TASK REQUIREMENTS: Within the material below, find each line bearing the word "eapply" and present it.
⟨
Lemma for_each_from_visit {B} (f : B -> A -> B * bool) h head fuel ps l acc :
  (forall a, List.hd_error ps = Some a -> chain (h_nodes h) a (List.tl ps) head) ->
  head ∉ ps -> Forall (live h) ps -> payloads h ps l -> (length l < fuel)%nat ->
  for_each_from fuel (List.hd head ps) head (visit f) acc h = Ok (fold_break f acc l, h).
Proof.
  revert ps l acc. induction fuel as [|fuel IH]; intros ps l acc Hc Hh Hl Hp Hlen; [lia|].
  destruct Hp as [|p d ps l Hd Hp]; cbn [for_each_from List.hd].
  - by rewrite Z.eqb_refl.
  - rewrite (proj2 (Z.eqb_neq p head)) by set_solver.
    apply Forall_cons in Hl as [Hlp Hl].
    destruct (deref_live _ _ Hlp) as (n & Hn & Hdn).
    unfold visit, get_data, the_data, mbind, st_bind. rewrite Hdn, Hd. cbn.
    destruct (f acc d) as [acc' [|]]; [done|]. rewrite Hdn.
    specialize (Hc p eq_refl). cbn in Hc.
    pose proof (chain_next _ _ _ _ Hc) as Hnx. unfold nxt in Hnx. rewrite Hn in Hnx.
    injection Hnx as ->. apply IH; [|set_solver|done|done|cbn in Hlen; lia].
    intros a Ha. destruct ps; [done|]. cbn in Ha. injection Ha as ->. apply Hc.
Qed.

Lemma for_each_visit {B} (f : B -> A -> B * bool) h head ps l fuel acc :
  repr_at h head ps l -> (length l < fuel)%nat ->
  list_for_each_entry fuel head (visit f) acc h = Ok (fold_break f acc l, h).
Proof.
  intros (_ & [Hnd Hc] & Hl & Hp) Hlen.
  apply Forall_cons in Hl as [Hlh Hl]. apply NoDup_cons in Hnd as [Hh _].
  destruct (deref_live _ _ Hlh) as (n & Hn & Hdn).
  unfold list_for_each_entry, mbind, st_bind. rewrite Hdn.
  pose proof (chain_next _ _ _ _ Hc) as Hnx. unfold nxt in Hnx. rewrite Hn in Hnx.
  injection Hnx as ->. apply for_each_from_visit; try done.
  intros a Ha. destruct ps; [done|]. cbn in Ha. injection Ha as ->. apply Hc.
Qed.

(** *** Release of a list: every entry is freed, then read once more *)

Definition after_free (h : heap A) (N : gmap Z list_head) (ps : list Z) : heap A :=
  Heap N (h_data h) (list_to_set ps ∪ h_freed h) (h_brk h) (reverse ps ++ h_uaf h).

Lemma free_from_spec h head ps fuel :
  dll (h_nodes h) head ps -> Forall (live h) (head :: ps) -> (length ps < fuel)%nat ->
  exists N, for_each_from fuel (List.hd head ps) head release_entry tt h
    = Ok (tt, after_free h N ps) /\ dll N head [] /\ dom N = dom (h_nodes h).
Proof.
  revert h ps. induction fuel as [|fuel IH]; intros h ps Hdll Hl Hlen; [lia|].
  destruct ps as [|p ps]; cbn [for_each_from List.hd].
  { rewrite Z.eqb_refl. exists (h_nodes h). split_and!; [|done..].
    unfold after_free. cbn. rewrite union_empty_l_L. by destruct h. }
  assert (Hph : p <> head) by (destruct Hdll as [Hnd _]; rewrite !NoDup_cons in Hnd; set_solver).
  rewrite (proj2 (Z.eqb_neq p head)) by done.
  destruct (dll_del_first _ _ _ _ Hdll) as (Hn & Hp & Hdll' & Hn').
  set (n := List.hd head ps) in *.
  assert (Hlp : live h p) by (eapply live_dll; [done|set_solver]).
  assert (Hlh : live h head) by (eapply live_dll; [done|set_solver]).
  assert (Hln : live h n) by (eapply live_dll; [done|subst n; destruct ps; set_solver]).
  set (N := upd_next (upd_prev (h_nodes h) n head) head n) in *.
  assert (HdomN : forall q, is_Some (h_nodes h !! q) -> is_Some (N !! q)) by (subst N; auto with mach).
  set (h1 := Heap N (h_data h) ({[p]} ∪ h_freed h) (h_brk h) (p :: h_uaf h)).
  destruct (IH h1 ps) as (N' & Hrun & Hd' & Hdom).
  { exact Hdll'. }
  { destruct Hdll as [Hnd _]. rewrite !NoDup_cons in Hnd. apply Forall_forall. intros q Hq.
    destruct (live_dll h head (p :: ps) q) as [? ?]; [done|set_solver|].
    split; [cbn; auto|]. cbn. set_solver. }
  { cbn in Hlen. lia. }
  fold n in Hrun. exists N'. split; [|split; [done|]].
  - destruct (deref_live _ _ Hlp) as (np & Hnp & Hdp).
    unfold nxt, prv in Hn, Hp. rewrite Hnp in Hn, Hp. injection Hn as Hn. injection Hp as Hp.
    assert (Hrel : release_entry p tt h = Ok ((tt, false),
      Heap N (h_data h) ({[p]} ∪ h_freed h) (h_brk h) (h_uaf h))).
    { unfold release_entry, list_del, mbind, st_bind. rewrite Hdp, Hp, Hn.
      rewrite __list_del_live by done. fold N. unfold free. rewrite decide_True; [done|].
      split; [apply elem_of_dom; cbn; apply HdomN, Hlp|apply Hlp]. }
    unfold mbind, st_bind. rewrite Hrel. unfold deref at 1. cbn.
    unfold nxt in Hn'. destruct (N !! p) as [m|] eqn:Em; [|done]. injection Hn' as Hn'.
    rewrite decide_True by set_solver. fold h1. rewrite Hn', Hrun. f_equal. f_equal.
    unfold after_free. f_equal; [subst h1; cbn [h_freed]; set_solver|].
    rewrite reverse_cons, <- app_assoc. done.
  - rewrite Hdom. cbn. subst N. unfold upd_next, upd_prev.
    rewrite !dom_insert_L. destruct Hlh as [?%elem_of_dom _], Hln as [?%elem_of_dom _]. set_solver.
Qed.

Lemma free_list_spec h head ps l fuel :
  repr_at h head ps l -> (length ps < fuel)%nat ->
  exists N, free_list fuel head h = Ok (tt, after_free h N ps) /\ dll N head [] /\
    dom N = dom (h_nodes h).
Proof.
  intros (_ & Hdll & Hl & _) Hlen.
  destruct (deref_live h head) as (n & Hn & Hdn); [by apply Forall_cons in Hl as [? _]|].
  unfold free_list, list_for_each_entry, mbind at 1, st_bind at 1. rewrite Hdn.
  pose proof (chain_next _ _ _ _ (proj2 Hdll)) as Hnx. unfold nxt in Hnx. rewrite Hn in Hnx.
  injection Hnx as ->. by apply free_from_spec.
Qed.

Lemma hwf_after_free h N ps :
  hwf h -> dom N = dom (h_nodes h) -> Forall (live h) ps -> hwf (after_free h N ps).
Proof.
  intros [H1 H2] HN Hl. split; cbn.
  - intros p Hp%elem_of_dom. rewrite HN in Hp. by apply H1, elem_of_dom.
  - intros p [Hp%elem_of_list_to_set|Hp]%elem_of_union; [|by apply H2].
    rewrite Forall_forall in Hl. by apply H1, Hl.
Qed.

End specs.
⟩
SOLVED EXERCISE:
  assert (Hlp : live h p) by (eapply live_dll; [done|set_solver]).
  assert (Hlh : live h head) by (eapply live_dll; [done|set_solver]).
  assert (Hln : live h n) by (eapply live_dll; [done|subst n; destruct ps; set_solver]).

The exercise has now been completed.